CODING ALPHABET



Utrecht 2020



Mirroring ourselves in our portable devices and modeling our faces, to obtain an image that meets our standards of beauty, is no longer enough for us. Even those filters that hid the "imperfections" are not sufficient to calm our desire for identification. Now there are programs that, thanks to a couple of commands, totally distort our portraits, transforming them into something completely different and fictitious. Although the transformation is clear, I believe that many people will come to identify themselves with these digital avatars, because we have gradually arrived at this absurd metamorphosis of the idea of ​​"I".

The old selfie (it is already old and not because of Bayard) deformed our faces due to the wide-angle lenses installed in smartphones, a deformation that seems not to have bothered those users unaware of the good use of photographic optics. Then it was the turn of the retouching in post-production, to remove wrinkles and hide small defects. It took very little to learn to read those disfigured images because we know it well that it is our brain that adapts to the vision and that perception is only the result of coding.

Each of us, from birth, is committed to recognizing faces. When we reach maturity, we know how to discern with sophisticated precision, and over a fraction of a second, the expressive differences of a face.
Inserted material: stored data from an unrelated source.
Lemma store_header_ok b hs main bid h : chain_shows b hs main → hs !! bid = None →
  bh_hash h = bid → c_ok ser_api_BlockHeader h →
  tree_ok genesis (<[bid := h]> hs) →
  ∃ d, store_header b bid h = Ok (with_m_db b d) ∧ (∃ ba, wrote (m_db b) (KHeader bid) (Some ba) d) ∧
    chain_shows (with_m_db b d) (<[bid := h]> hs) main.
Proof.
  intros Hs Hnone Hh Hok Ht. pose proof (proj1 (proj2 (proj2 (header_fields h Hok)))) as Hb. rewrite Hh in Hb.
  destruct (from_to_binary ser_api_BlockHeader h Hok) as (ba & Hba & _).
  pose proof (hd_header _ _ (cs_headers _ _ _ Hs) bid Hb) as Hat. rewrite Hnone in Hat.
  destruct (put_key (m_db b) (KHeader bid) ba true (hd_room _ _ (cs_headers _ _ _ Hs)) Hb) as (d & Hp & Hw); [done|].
  exists d. unfold store_header. rewrite Hba. cbn [mbind result_bind].
  change (HEADER_key bid) with (key_of (KHeader bid)). rewrite Hp. cbn [mbind result_bind].
  split; [done|]. split; [by exists ba|]. pose proof (index_wrote _ _ _ _ _ _ Hs Hw Hb) as Hi.
  destruct Hs as [[Hr Hts Hhd Hc] [Hmh Hml Hmn] _ Htip Hhe Hwin].
  assert (∀ bid' h', hs !! bid' = Some h' → <[bid := h]> hs !! bid' = Some h') as Hext.
  { intros bid' h' Hin. rewrite lookup_insert_ne; [done|]. intros ->. by rewrite Hnone in Hin. }
  split; try done; [split; try done| |by apply Hi].
  - by eapply roomy_wrote.
  - intros bid' Hb'. change (m_db (with_m_db b d)) with d. destruct (decide (bid = bid')) as [<-|Hne].
    + rewrite lookup_insert_eq. exists ba. split; [done|]. by eapply wrote_at.
    + rewrite lookup_insert_ne by done.
      rewrite (wrote_same _ _ _ _ (KHeader bid') Hw) by (done || congruence). by apply Hhd.
  - intros bid' h' Hc'%Hc. by apply Hext.
  - split; try done. intros i x Hi'. destruct (Hmh i x Hi') as [? Hin]. split; [done|]. by apply Hext.
Qed.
Reading these expressions is probably the most refine ability of the man using his sight, and this skill we apply to our personal research and idealization of the portrait that identifies us and with which we engage our virtual relationships.
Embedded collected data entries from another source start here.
(* ===== verification/BlockStore.v ===== *)
(** * Blocks and transactions in the database (src/src/Core/BlockChain.cpp;
    src/src/common/BinaryArray.cpp: [slow_memmem])

    Block bodies, the index that finds a transaction inside the body of its
    block, the index of blocks by timestamp, and the counters of children with
    the index of the tips of all branches. *)

From S2P Require Import Prelude Varint Containers Seria Text CryptoNote Blocks Currency Db ChainState Store Pool Redo Headers Consensus.
Import Containers Codec Varint CryptoNote Blocks Currency Db Redo Headers Consensus.

Local Open Scope Z_scope.

Module BlockStore.

(** ** common::slow_memmem

    A buffer is the bytes from a pointer to the end of the object it points
    into; reading past the end is undefined. *)

(** [memchr]: the distance to the first [c] of the next [n] bytes. *)
Fixpoint memchr (buf : list Z) (c : Z) (n : nat) : result (option nat) :=
  match n with
  | O => Ok None
  | S n =>
      match buf with
      | [] => Undefined "memchr"
      | x :: buf => if x =? c then Ok (Some O) else i ← memchr buf c n; Ok (option_map S i)
      end
  end.

(** [memcmp(buf, pat, patlen) == 0]. *)
Definition memcmp_equal (buf pat : list Z) : result bool :=
  if (length buf <? length pat)%nat then Undefined "memcmp"
  else Ok (bool_decide (take (length pat) buf = pat)).

(** The distance to the match.  When [memchr] finds nothing, the difference
    from a null pointer is beyond any [buflen].  A miss moves [buf] past the
    byte that was found, but takes one byte less off [buflen]; [fuel] bounds
    the misses by the bytes there are. *)
Fixpoint memmem_loop (fuel : nat) (buf : list Z) (buflen : nat) (c : Z) (pat : list Z) : result (option nat) :=
  match buflen, fuel with
  | O, _ => Ok None
  | _, O => Undefined "fuel"
  | _, S fuel =>
      found ← memchr buf c buflen;
      match found with
      | None => Ok None
      | Some i =>
          if (buflen <? i + length pat)%nat then Ok None
          else
            same ← memcmp_equal (drop i buf) pat;
            if same : bool then Ok (Some i)
            else rest ← memmem_loop fuel (drop (S i) buf) (buflen - i) c pat; Ok (option_map (Nat.add (S i)) rest)
      end
  end.

Definition slow_memmem (buf : list Z) (buflen : nat) (pat : list Z) : result (option nat) :=
  match pat with
  | [] => Ok None
  | c :: _ => memmem_loop (S (length buf)) buf buflen c pat
  end.

(** ** Positions of transactions *)

Record APITransactionPos := { tp_height : Height; tp_offset : Z; tp_size : Z; tp_index : Z }.

Definition ser_APITransactionPos : codec APITransactionPos :=
  c_iso (λ '(h, (o, (s, i))), {| tp_height := h; tp_offset := o; tp_size := s; tp_index := i |})
    (λ p, (tp_height p, (tp_offset p, (tp_size p, tp_index p))))
    (c_seq (c_varint 32) (λ _, c_seq (c_varint 32) (λ _, c_seq (c_varint 32) (λ _, c_varint 32)))).

Global Instance ser_APITransactionPos_laws : CodecLaws ser_APITransactionPos.
Proof. unfold ser_APITransactionPos. apply c_iso_laws; [by intros []|apply _]. Qed.

Global Instance ser_RawBlock_laws : CodecLaws ser_RawBlock.
Proof. unfold ser_RawBlock. apply c_iso_laws; [by intros []|apply _]. Qed.

(** Where [binary] is in [block_data], after the transaction at [offset]. *)
Definition position_after (block_data : BinaryArray) (offset size : Z) (binary : BinaryArray) (what : string) :
    result (Z * Z) :=
  let start := offset + size in
  ptr ← slow_memmem (drop (Z.to_nat start) block_data) (Z.to_nat (u64 (Z.of_nat (length block_data) - start))) binary;
  ptr ← of_option ptr (Throw what);
  Ok (u32 (start + Z.of_nat ptr), u32 (Z.of_nat (length binary))).

Section store.
Context {D : Type} `{Lmdb D}.

(** ** Block bodies *)

Definition store_block (b : BlockChain D) (bid : Hash) (block_data : BinaryArray) : result (BlockChain D) :=
  d ← put (m_db b) (BLOCK_key bid) block_data true; Ok (with_m_db b d).

Definition read_block_data (b : BlockChain D) (bid : Hash) : option BinaryArray := get (m_db b) (BLOCK_key bid).

(** [read_block(bid, &block_data, &raw_block)]. *)
Definition read_block (b : BlockChain D) (bid : Hash) : result (option (BinaryArray * RawBlock)) :=
  match read_block_data b bid with
  | None => Ok None
  | Some rb => raw ← from_binary ser_RawBlock rb; Ok (Some (rb, raw))
  end.

Definition has_block (b : BlockChain D) (bid : Hash) : bool := bool_decide (is_Some (read_block_data b bid)).

(** ** The transaction index *)

(** What [read_transaction] assigns. *)
Record found_transaction := {
  ft_tx : Transaction; ft_height : Height; ft_block : Hash; ft_index : Z; ft_size : Z;
}.

Definition read_transaction (b : BlockChain D) (tid : Hash) : result (option found_transaction) :=
  match get (m_db b) (TRANSATION_key tid) with
  | None => Ok None
  | Some ba =>
      tpos ← from_binary ser_APITransactionPos ba;
      bid ← expect_chain b (tp_height tpos);
      block_val ← of_option (get (m_db b) (BLOCK_key bid)) (Throw "block must be there if transaction is there");
      _ ← check (u32 (tp_offset tpos + tp_size tpos) <=? Z.of_nat (length block_val)) "Transaction offset corrupted";
      tbody ← (if tp_offset tpos + tp_size tpos <=? Z.of_nat (length block_val)
               then Ok (take (Z.to_nat (tp_size tpos)) (drop (Z.to_nat (tp_offset tpos)) block_val))
               else Undefined "BinaryArray tbody");
      tx ← from_binary ser_Transaction tbody;
      Ok (Some {| ft_tx := tx; ft_height := tp_height tpos; ft_block := bid; ft_index := tp_index tpos;
                  ft_size := tp_size tpos |})
  end.

Definition put_position (b : BlockChain D) (tid : Hash) (tpos : APITransactionPos) : result (BlockChain D) :=
  ba ← to_binary ser_APITransactionPos tpos;
  d ← put (m_db b) (TRANSATION_key tid) ba true;
  Ok (with_m_db b d).

(** The loop over the block's transactions from [index] on: [n] are left. *)
Fixpoint index_transactions (n : nat) (b : BlockChain D) (block_data : BinaryArray) (raws : list BinaryArray)
    (hashes : list Hash) (tpos : APITransactionPos) : result (BlockChain D) :=
  match n with
  | O => Ok b
  | S n =>
      match hashes, raws with
      | tid :: hashes, binary_tx :: raws =>
          '(offset, size) ←
            position_after block_data (tp_offset tpos) (tp_size tpos) binary_tx "binary tx not found in binary block";
          let tpos := {| tp_height := tp_height tpos; tp_offset := offset; tp_size := size;
                         tp_index := u32 (tp_index tpos + 1) |} in
          b ← put_position b tid tpos;
          index_transactions n b block_data raws hashes tpos
      | _, _ => Throw "vector::at"
      end
  end.

Fixpoint unindex_transactions (n : nat) (b : BlockChain D) (hashes : list Hash) : result (BlockChain D) :=
  match n with
  | O => Ok b
  | S n =>
      match hashes with
      | tid :: hashes => d ← del (m_db b) (TRANSATION_key tid) true; unindex_transactions n (with_m_db b d) hashes
      | [] => Throw "vector::at"
      end
  end.

Section blocks.
Context (currency : Currency) (cn_fast_hash : list Z → Hash).
Context (check_ring_signature : RingSignatureArg → bool * bool).

(** [redo_block] of [BlockChain]: [None] when the block is refused. *)
Definition redo_block (b : BlockChain D) (bhash : Hash) (block_data : BinaryArray) (raw : RawBlock) (block : Block)
    (info : api_BlockHeader) (base_transaction_hash : Hash) : result (option (BlockChain D)) :=
  n ← Redo.redo_block currency cn_fast_hash check_ring_signature (node b) bhash block (bh_height info) (bh_timestamp info);
  match n with
  | None => Ok None
  | Some n =>
      let b := with_node b n in
      d ← put (m_db b) (TIMESTAMP_BLOCK_key (bh_timestamp info) (bh_height info)) [] true;
      let b := with_m_db b d in
      coinbase_ba ← to_binary ser_Transaction (base_transaction (block_header block));
      '(offset, size) ← position_after block_data 0 0 coinbase_ba "binary coinbase tx not found in binary block";
      let tpos := {| tp_height := bh_height info; tp_offset := offset; tp_size := size; tp_index := 0 |} in
      b ← put_position b base_transaction_hash tpos;
      b ← index_transactions (length (block_transactions block)) b block_data (raw_transactions raw)
            (transaction_hashes (block_header block)) tpos;
      Ok (Some b)
  end.

Definition undo_block (b : BlockChain D) (bhash : Hash) (block : Block) (height : Height) : result (BlockChain D) :=
  n ← Redo.undo_block (node b) bhash block;
  let b := with_node b n in
  d ← del (m_db b) (TIMESTAMP_BLOCK_key (Blocks.timestamp (header (block_header block))) height) true;
  let b := with_m_db b d in
  tid ← get_transaction_hash cn_fast_hash (base_transaction (block_header block));
  d ← del (m_db b) (TRANSATION_key tid) true;
  unindex_transactions (length (block_transactions block)) (with_m_db b d) (transaction_hashes (block_header block)).

End blocks.

(** ** Branches

    A block without children on any branch is a tip; the counter of children
    is stored unless it is one. *)

Definition ser_counter : codec Z := c_varint 32.
Definition read_counter (b : BlockChain D) (bid : Hash) : result Z :=
  match get (m_db b) (CHILDREN_key bid) with
  | Some rb => from_binary ser_counter rb
  | None => Ok 1
  end.

(** [counter] is an [int] here. *)
Definition check_children_counter (b : BlockChain D) (cd : Difficulty) (bid : Hash) (value : Z) : result unit :=
  counter ← read_counter b bid;
  let counter := if counter <? 2 ^ 31 then counter else counter - 2 ^ 32 in
  let tip := bool_decide (is_Some (get (m_db b) (CD_TIPS_key cd bid))) in
  _ ← check (counter =? value) "check_children_counter index corrupted";
  _ ← check (negb (counter =? 0) || tip) "check_children_counter tip is not in index";
  check ((counter =? 0) || negb tip) "check_children_counter non-tip is in index".

Definition modify_children_counter (b : BlockChain D) (cd : Difficulty) (bid : Hash) (delta : Z) : result (BlockChain D) :=
  counter ← read_counter b bid;
  let counter := u32 (counter + delta) in
  d ← (if counter =? 1 then del (m_db b) (CHILDREN_key bid) false
       else ba ← to_binary ser_counter counter; put (m_db b) (CHILDREN_key bid) ba false);
  d ← (if counter =? 0 then put d (CD_TIPS_key cd bid) [] false else del d (CD_TIPS_key cd bid) false);
  Ok (with_m_db b d).

(** The tip of the least cumulative difficulty. *)
Definition get_oldest_tip (b : BlockChain D) : result (option (Difficulty * Hash)) :=
  let cur := begin (m_db b) (chars "x-tips/") [] in
  if is_end cur then Ok None
  else
    '(cd, rest) ← read_varint_sqlite4 (suffix cur);
    _ ← check (length rest =? 32)%nat "CD_TIPS_PREFIX corrupted";
    Ok (Some (cd, rest)).

Definition prune_branch (currency : Currency) (b : BlockChain D) (cd : Difficulty) (bid : Hash) :
    result (bool * BlockChain D) :=
  if bool_decide (bid = m_tip_bid b) then Ok (false, b)
  else
    check_children_counter b cd bid 0;;
    '(me, b) ← expect_header currency b bid 0;
    '(pa, b) ← expect_header currency b (bh_previous_block_hash me) 0;
    b ← modify_children_counter b cd bid 1;
    b ← modify_children_counter b (bh_cumulative_difficulty pa) (bh_previous_block_hash me) (-1);
    d ← del (m_db b) (BLOCK_key bid) true;
    let b := with_m_db b d in
    d ← del (m_db b) (HEADER_key bid) true;
    Ok (true, with_m_db b d).

(** [test_prune_oldest]: [n] times ten. *)
Fixpoint prune_oldest (n : nat) (currency : Currency) (b : BlockChain D) : result (BlockChain D) :=
  match n with
  | O => Ok b
  | S n =>
      tip ← get_oldest_tip b;
      match tip with
      | None => Ok b
      | Some (cd, bid) => '(_, b) ← prune_branch currency b cd bid; prune_oldest n currency b
      end
  end.
Definition test_prune_oldest (currency : Currency) (b : BlockChain D) : result (BlockChain D) := prune_oldest 10 currency b.

End store.

End BlockStore.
The fierce criticism we make of those photos that don't meet our expectations is a really interesting behavioral trait. I am not interested in analyzing the psychological aspect of this behavior to which, some more or less, we all fall for, but it is fascinating to understand how we came to this type of criticism, which also existed at the time of the gelatine silver process, but which in recent years it has taken on worrying levels, so much so that if you dare to tag a person on a social network without his consent, you can get in trouble.

IT overload is primarily an overload of photographic information. The contents of images and videos are multiplying on the internet at a glance, while we read less and less. Our increasingly intense and persistent visual experiences are making us super sensitive to sight, neglecting the other four senses. We know absolutely everything about how things should look and we believe that things are really how they look. But as said before, perception is only the result of coding, and the alphabet of this coding is almost completely unknown to us.

I believe that gradually, just as happened with the first selfies taken with smartphones, we will move on to identify ourselves in these new images that today seem only a frivolous game, but which, slowly, are already updating the mysterious coding alphabet.